Tell it all. Convincing yourself that you can keep a problem secret is dangerous and naive. When Saint Thomas Health in Nashville, Tenn., recently became the subject of a reporter's story about a two-year-old medical error involving a child, the leaders had a choice — clam up and weather the reputation hit, or engage the reporter and openly discuss the issue. Leaders chose the latter course, arguably the riskier path. They were quick to take responsibility, to be completely transparent and to use the story as an opportunity to share all the thoughtful patient safety measures they've taken since the incident. Saint Thomas' confident response and clear compassion was commended by community leaders and has enhanced the organization's reputation for quality.
Tell it yourself. People trust other people, not a faceless institution. Your doctors, employees and patients want to hear from you. Not from a lawyer. Not from a PR person. Not from a nameless statement. In times of crisis, they want to hear from the leaders responsible for addressing the issue. It is also essential that this leader receive coaching from an appropriate expert in advance. The politically tone-deaf performance of former BP CEO Tony Hayward following the Deepwater Horizon oil spill is a great example of just how disastrously an un-coached media presence can damage an organization's reputation.

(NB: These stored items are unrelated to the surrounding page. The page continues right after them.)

(** The payload the three functions below build, in the same key order.
    [application/orchestration_config.py:86-105 fingerprint_for_start] *)
Definition config_dict (research_run_id budget_id target_reference research_question
    policy_version : string) (routing_policy_version scope_fp : option string)
    (b : OrchestrationBounds.t) : list (string * pyval) :=
  [ ("research_run_id", PStr research_run_id); ("budget_id", PStr budget_id);
    ("target_reference", PStr target_reference); ("research_question", PStr research_question);
    ("policy_version", PStr policy_version);
    ("routing_policy_version", pstr_opt routing_policy_version);
    ("scope_fingerprint", pstr_opt scope_fp);
    ("max_cycles", PInt b.(OrchestrationBounds.max_cycles));
    ("max_experiments", PInt b.(OrchestrationBounds.max_experiments));
    ("max_model_calls", PInt b.(OrchestrationBounds.max_model_calls));
    ("max_worker_invocations", PInt b.(OrchestrationBounds.max_worker_invocations));
    ("max_elapsed_ms", PInt b.(OrchestrationBounds.max_elapsed_ms));
    ("max_selected_opportunities", PInt b.(OrchestrationBounds.max_selected_opportunities));
    ("max_runtime_fallback", PInt b.(OrchestrationBounds.max_runtime_fallback));
    ("side_effect_ceiling", PInt b.(OrchestrationBounds.side_effect_ceiling));
    ("allow_repeated_control_experiments",
     PBool b.(OrchestrationBounds.allow_repeated_control_experiments)) ].

(** [application/orchestration_config.py:52-72 EffectiveOrchestrationConfiguration.config_payload] *)
Definition config_payload (c : EffectiveOrchestrationConfiguration.t) : list (string * pyval) :=
  config_dict c.(EffectiveOrchestrationConfiguration.research_run_id)
    c.(EffectiveOrchestrationConfiguration.budget_id)
    c.(EffectiveOrchestrationConfiguration.target_reference)
    c.(EffectiveOrchestrationConfiguration.research_question)
    c.(EffectiveOrchestrationConfiguration.policy_version)
    c.(EffectiveOrchestrationConfiguration.routing_policy_version)
    c.(EffectiveOrchestrationConfiguration.scope_fingerprint)
    c.(EffectiveOrchestrationConfiguration.bounds).

(** The bounds columns of a row. *)
Definition record_bounds (r : ResearchOrchestrationRecord.t) : OrchestrationBounds.t :=
  OrchestrationBounds.mk r.(ResearchOrchestrationRecord.max_cycles)
    r.(ResearchOrchestrationRecord.max_experiments)
    r.(ResearchOrchestrationRecord.max_model_calls)
    r.(ResearchOrchestrationRecord.max_worker_invocations)
    r.(ResearchOrchestrationRecord.max_elapsed_ms)
    r.(ResearchOrchestrationRecord.max_selected_opportunities)
    r.(ResearchOrchestrationRecord.max_runtime_fallback)
    r.(ResearchOrchestrationRecord.side_effect_ceiling)
    r.(ResearchOrchestrationRecord.allow_repeated_control_experiments).

(** [application/orchestration_config.py:111-128 configuration_from_record] *)
Definition record_payload (r : ResearchOrchestrationRecord.t) : list (string * pyval) :=
  config_dict r.(ResearchOrchestrationRecord.research_run_id)
    r.(ResearchOrchestrationRecord.budget_id) r.(ResearchOrchestrationRecord.target_reference)
    r.(ResearchOrchestrationRecord.research_question)
    r.(ResearchOrchestrationRecord.policy_version)
    r.(ResearchOrchestrationRecord.routing_policy_version)
    r.(ResearchOrchestrationRecord.scope_fingerprint) (record_bounds r).

Section config.
(** [sha256(json.dumps(payload, sort_keys=True, ...)).hexdigest()] *)
Context (sha256_json : pyval -> string).

(** [research/orchestration.py:296-299 orchestration_config_fingerprint] *)
Definition orchestration_config_fingerprint (payload : list (string * pyval)) : result string :=
  canonical ← canonical_orchestration_config payload;
  Ok (sha256_json (PDict canonical)).

(** [application/orchestration_config.py:75-105 fingerprint_for_start] *)
Definition fingerprint_for_start (research_run_id budget_id target_reference research_question
    policy_version : string) (bounds : OrchestrationBounds.t)
    (routing_policy_version scope_fp : option string) : result string :=
  orchestration_config_fingerprint
    (config_dict research_run_id budget_id target_reference research_question policy_version
       routing_policy_version scope_fp bounds).

(** [application/orchestration_config.py:108-144 configuration_from_record] *)
Definition configuration_from_record (record : ResearchOrchestrationRecord.t)
    : result EffectiveOrchestrationConfiguration.t :=
  let payload := record_payload record in
  expected ← orchestration_config_fingerprint payload;
  raise_if negb (expected =? record.(ResearchOrchestrationRecord.configuration_fingerprint))%string
  as OrchestrationIntegrityError;;
  bounds ← bounds_from_config payload;
  Ok (EffectiveOrchestrationConfiguration.mk record.(ResearchOrchestrationRecord.research_run_id)
        record.(ResearchOrchestrationRecord.budget_id)
        record.(ResearchOrchestrationRecord.target_reference)
        record.(ResearchOrchestrationRecord.research_question)
        record.(ResearchOrchestrationRecord.policy_version)
        record.(ResearchOrchestrationRecord.routing_policy_version)
        record.(ResearchOrchestrationRecord.scope_fingerprint) bounds expected).

(** [application/orchestration_config.py:23-37 scope_fingerprint] *)
Definition scope_fingerprint (scope : ScopeEvaluationInput.t) : string :=
  sha256_json (PDict
    [ ("ambiguous", PBool scope.(ScopeEvaluationInput.ambiguous));
      ("matches", PList ((fun item =>
          PDict [ ("effect", PStr (ScopeRuleEffect.value item.(ScopeRuleMatch.effect)));
                  ("matched", PBool item.(ScopeRuleMatch.matched));
                  ("rule_id", PStr item.(ScopeRuleMatch.rule_id));
                  ("source_reference", PStr item.(ScopeRuleMatch.source_reference)) ])
        <$> scope.(ScopeEvaluationInput.matches))) ]).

Get others to tell it. Internal stakeholders — physicians, employees and even patients — can be strong advocates for an organization if they are informed, inspired and asked to help. When Dave Carroll's “United Breaks Guitars” video went viral, thousands of people posted comments. Unfortunately, none of them were United's employees. Although there are plenty of loyal and dedicated people working at United, the company's leaders failed to mobilize them in a damage control effort, resulting in what is already a business school case on how not to react to customer service failures.
Communication doesn't stop when the crisis has passed. A reputation can be destroyed in one day, but it takes years to rebuild, if it can be salvaged at all. Communication — internally and externally — should be ongoing following a crisis. After HCA settled Medicare fraud charges for $2 billion in 2000 and 2002, the company adopted, and widely communicated, one of the most stringent ethics and compliance programs in the health care industry. As a result of this and other measures, last year the Ethisphere Institute named HCA one of the world's most ethical companies for the second year in a row.
Building a Culture of Preventing and Handling Crises
Of course, none of these cardinal rules is a stand-alone strategy. Rather, they should be woven into the cultural fabric of an organization. Fostering a culture of ownership, where every employee feels a personal responsibility to prevent crises and to help their organization tell a positive story in the event of a crisis, is an important leadership responsibility.
People rarely dwell on the crisis, but they long remember how an organization handled it. By embracing and operationalizing these cardinal rules, hospitals can minimize damage and even turn a crisis to their advantage.
Anne Hancock Toomey is a partner with Jarrard Phillips Cate & Hancock Inc., a health care public affairs firm with offices in Nashville and Chicago. Joe Tye, M.H.A., M.B.A., is the CEO of Values Coach Inc., a health care consulting and training firm in Solon, Iowa. He is also a member of Speakers Express.